Goal of the exercise: When a line below contains the word "BThreadAlive", copy that line.

Data for processing:

Definition pool_init (cfg : loom_pool_config) (m : mem) : outcome :=
  let m := set_worker_count (default_workers (cfg_worker_count cfg)) m in
  let* m := pool_init_locks m in
  let* m := pool_init_ring (clamp_capacity (cfg_queue_capacity cfg)) m in
  let* m := pool_init_nodes m in
  let m := set_max (worker_count m) m in
  let* m := required BRecoveryAttempts m in
  let* m := required BWorkerReclaim m in
  let* m := pool_init_deques m in
  let* m := pool_init_coro m in
  let* m := required BThreads m in
  let* m := required BThreadAlive m in
  let* m := required BThreadCleanExit m in
  pool_init_numa (cfg_numa_mode cfg) m.

(** ** loom_pool_create *)

(** Shut down and join the threads started so far, then free the pool. *)
Definition unwind (rc : loom_result_t) (m : mem) : outcome :=
  let* m := pool_destroy_internal (set_running [] (set_shutdown m)) in Stop rc m.

(** A started worker frees its argument block first thing. *)
Fixpoint start_workers (idx : list nat) (m : mem) : outcome :=
  match idx with
  | [] => Go m
  | i :: idx =>
      if negb (ok e (BWorkerArg i)) then unwind LOOMWORKS_ERR_ALLOC m
      else
        let m := held (BWorkerArg i) m in
        if negb (spawn_ok e i) then unwind LOOMWORKS_ERR_THREAD m
        else let* m := release [BWorkerArg i] m in start_workers idx (set_running (running m ++ [i]) m)
  end.

Definition no_mem : mem := mk_mem [] (fun _ => None) 0 0 [] false.

Definition loom_pool_create (cfg : loom_pool_config) : outcome :=
  if negb (ok e BPool) then Stop LOOMWORKS_ERR_ALLOC no_mem
  else match pool_init cfg (held BPool no_mem) with
       | Go m => start_workers (seq 0 (worker_count m)) m
       | Stop rc m => let* m := release [BPool] m in Stop rc m
       | Fault => Fault
       end.
End Init.

(** ** loom_pool_resize *)

Section Resize.
Context (e : env).

Definition rollback_deques_tail (from to : nat) (m : mem) : outcome :=
  if non_null m BDeques then free_slots (seq from (to - from)) m else Go m.

(** The slots pointers of a fresh deques array into which the first [n]
    entries of the old one were copied. *)
Definition copy_deques (n : nat) (m : mem) : mem :=
  mk_mem (live m) (fun b => match b with BSlots i => if (i <? n)%nat then field m b else None | _ => field m b end)
    (worker_count m) (max_worker_count m) (running m) (shutdown m).

Definition grow_deques (count : nat) (m : mem) : outcome :=
  if negb (non_null m BDeques) then Go m
  else if negb (ok e BDeques) then Stop LOOMWORKS_ERR_ALLOC m
  else
    let old_max := max_worker_count m in
    let* m := release [BDeques] (held BDeques (copy_deques old_max m)) in
    let m := set_field BDeques (Some (Z.of_nat count)) m in
    match alloc_slots e (seq old_max (count - old_max)) m with
    | (None, m) => Go m
    | (Some _, m) => let* m := free_slots (seq 0 count) m in free BDeques m
    end.

Definition grow_array (b : block) (count : nat) (m : mem) : outcome :=
  if ok e b then Go (realloc b (Z.of_nat count) m)
  else let* m := rollback_deques_tail (max_worker_count m) count m in Stop LOOMWORKS_ERR_ALLOC m.

Definition grow_coro_ready (count : nat) (m : mem) : outcome :=
  if negb (non_null m BCoroReady) then Go m
  else if ok e BCoroReady then
    let* m := release [BCoroReady] (held BCoroReady m) in Go (set_field BCoroReady (Some (Z.of_nat count)) m)
  else let* m := rollback_deques_tail (max_worker_count m) count m in Stop LOOMWORKS_ERR_ALLOC m.

Definition grow_numa (count : nat) (m : mem) : mem :=
  if non_null m BNumaTopo then
    let m := if ok e BWorkerDomainIds then realloc BWorkerDomainIds (Z.of_nat count) m else m in
    if ok e BWorkerCpuIds then realloc BWorkerCpuIds (Z.of_nat count) m else m
  else m.

Definition grow_arrays (count : nat) (m : mem) : outcome :=
  let* m := grow_deques count m in
  let* m := grow_array BThreads count m in
  let* m := grow_array BThreadAlive count m in
  let* m := grow_array BThreadCleanExit count m in
  let* m := grow_array BRecoveryAttempts count m in
  let* m := grow_array BWorkerReclaim count m in
  let* m := grow_coro_ready count m in
  Go (set_max count (grow_numa count m)).

(** A failed start: the workers of this call are woken, joined, and the old
    count restored. *)
Definition resize_rollback (old i : nat) (rc : loom_result_t) (m : mem) : outcome :=
  Stop rc (set_running (filter (fun j => ~ (old <= j < i)%nat) (running m)) (set_worker_count old m)).

Fixpoint spawn_workers (old : nat) (idx : list nat) (m : mem) : outcome :=
  match idx with
  | [] => Go m
  | i :: idx =>
      if bool_decide (i ∈ running m) then spawn_workers old idx m
      else if negb (ok e (BWorkerArg i)) then resize_rollback old i LOOMWORKS_ERR_ALLOC m
      else if negb (spawn_ok e i) then
        let* m := release [BWorkerArg i] (held (BWorkerArg i) m) in resize_rollback old i LOOMWORKS_ERR_THREAD m
      else let* m := release [BWorkerArg i] (held (BWorkerArg i) m) in spawn_workers old idx (set_running (running m ++ [i]) m)
  end.

Definition loom_pool_resize (count : nat) (m : mem) : outcome :=
  if (count =? 0)%nat then Stop LOOMWORKS_ERR_INVALID m
  else if (count =? worker_count m)%nat then Stop LOOMWORKS_OK m
  else if shutdown m then Stop LOOMWORKS_ERR_SHUTDOWN m
  else
    let* m := if (max_worker_count m <? count)%nat then grow_arrays count m else Go m in
    let old := worker_count m in
    let* m := spawn_workers old (seq old (count - old)) (set_worker_count count m) in
    Stop LOOMWORKS_OK (set_running (filter (fun j => ~ (count <= j < old)%nat) (running m)) m).
End Resize.

(** ** The life of a pool *)

Inductive life_op :=
  | LResize (e : env) (count : nat)
  | LTimerHeap (n : Z) (realloc_ok : bool)          (* the timer heap's array grows (loom_timer_push) *)
  | LShutdown.

Definition grow_timer_heap (n : Z) (realloc_ok : bool) (m : mem) : mem :=
  if realloc_ok then realloc BTimerHeap n m else m.

(** loom_pool_shutdown joins every thread. *)
Definition shut_and_join (m : mem) : mem := set_running [] (set_shutdown m).

(** The state after an operation; [None] is a fault. *)
Definition life_step (m : mem) (o : life_op) : option mem :=
  match o with
  | LResize e count => match loom_pool_resize e count m with Go m | Stop _ m => Some m | Fault => None end
  | LTimerHeap n r => Some (grow_timer_heap n r m)
  | LShutdown => Some (shut_and_join m)
  end.

Fixpoint life_run (m : mem) (os : list life_op) : option mem :=
  match os with
  | [] => Some m
  | o :: os => match life_step m o with Some m => life_run m os | None => None end
  end.

(** ** Releasing what is owned *)

Lemma drop_block_perm b l r : l ≡ₚ b :: r -> exists l', drop_block b l = Some l' /\ l' ≡ₚ r.
Proof.
  revert r. induction l as [|x l IH]; intros r Hp; [by apply Permutation_nil_cons in Hp|]. simpl.
  case_decide as Hx; [subst; exists l; split; [done|by apply Permutation_cons_inv in Hp]|].
  assert (Hin : b ∈ l). { assert (H : b ∈ x :: l) by (rewrite Hp; by left). apply elem_of_cons in H as [->|]; done. }
  apply elem_of_Permutation in Hin as [k Hk]. destruct (IH k Hk) as (l' & -> & Hl'). exists (x :: l'). split; [done|].
  rewrite Hl'. apply (Permutation_cons_inv (a := b)). rewrite perm_swap, <- Hk. done.
Qed.

Lemma release_perm bs m r : live m ≡ₚ bs ++ r -> exists l, release bs m = Go (set_live l m) /\ l ≡ₚ r.
Proof.
  revert m. induction bs as [|b bs IH]; intros m Hp; simpl in *.
  - exists (live m). split; [by destruct m|done].
  - destruct (drop_block_perm _ _ _ Hp) as (l & -> & Hl). destruct (IH (set_live l m) Hl) as (l' & -> & Hl'). by exists l'.
Qed.

(** Only the pointer of [b] differs: NULL in [m], not in [m']. *)
Definition gains (b : block) (m m' : mem) : Prop :=
  non_null m b = false /\ non_null m' b = true /\ forall x, x <> b -> non_null m' x = non_null m x.

Lemma set_field_eq b v m : field (set_field b v m) b = v.
Proof. apply fn_lookup_insert. Qed.

Lemma set_field_ne b x v m : b <> x -> field (set_field b v m) x = field m x.
Proof. apply fn_lookup_insert_ne. Qed.

Lemma gains_set b v m : non_null m b = false -> gains b m (set_field b (Some v) m).
Proof.
  intros Hb. unfold gains, non_null in *. simpl. rewrite fn_lookup_insert. split_and!; [done..|].
  intros x Hx. by rewrite fn_lookup_insert_ne.
Qed.

Lemma gains_clear b m : non_null m b = true -> gains b (set_field b None m) m.
Proof.
  intros Hb. unfold gains, non_null in *. simpl. rewrite fn_lookup_insert. split_and!; [done..|].
  intros x Hx. by rewrite fn_lookup_insert_ne.
Qed.

Lemma ptrs_ext m m' l : (forall x, x ∈ l -> non_null m' x = non_null m x) -> ptrs m' l = ptrs m l.
Proof. intros H. apply list_filter_iff'. intros x Hx. by rewrite H. Qed.

Lemma ptrs_cons m x l : ptrs m (x :: l) = if non_null m x then x :: ptrs m l else ptrs m l.
Proof. unfold ptrs. rewrite filter_cons. by destruct (non_null m x). Qed.

Lemma ptrs_gain b m m' l : gains b m m' -> NoDup l -> b ∈ l -> ptrs m' l ≡ₚ b :: ptrs m l.
Proof.
  intros (H1 & H2 & H3) Hnd Hb. induction Hnd as [|x l Hx Hnd IH]; [by apply not_elem_of_nil in Hb|].
  rewrite !ptrs_cons. destruct (decide (x = b)) as [-> |Hne].
  - rewrite H1, H2, (ptrs_ext m m'); [done|]. intros y Hy. apply H3. by intros ->.
  - apply elem_of_cons in Hb as [->|Hb]; [done|]. rewrite (H3 x Hne).
    destruct (non_null m x); rewrite (IH Hb); [apply perm_swap|done].
Qed.

(** The plain pointer fields, those that own nothing but their block. *)
Definition plain : list block :=
  [BCancelSlots; BRing; BNodePool; BNodeFreeNext; BTimerHeap; BThreads; BThreadAlive; BThreadCleanExit; BRecoveryAttempts;
   BWorkerReclaim; BNumaTopo; BWorkerDomainIds; BWorkerCpuIds].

Solved problem:
  let* m := required BThreadAlive m in
  let* m := grow_array BThreadAlive count m in
  [BCancelSlots; BRing; BNodePool; BNodeFreeNext; BTimerHeap; BThreads; BThreadAlive; BThreadCleanExit; BRecoveryAttempts;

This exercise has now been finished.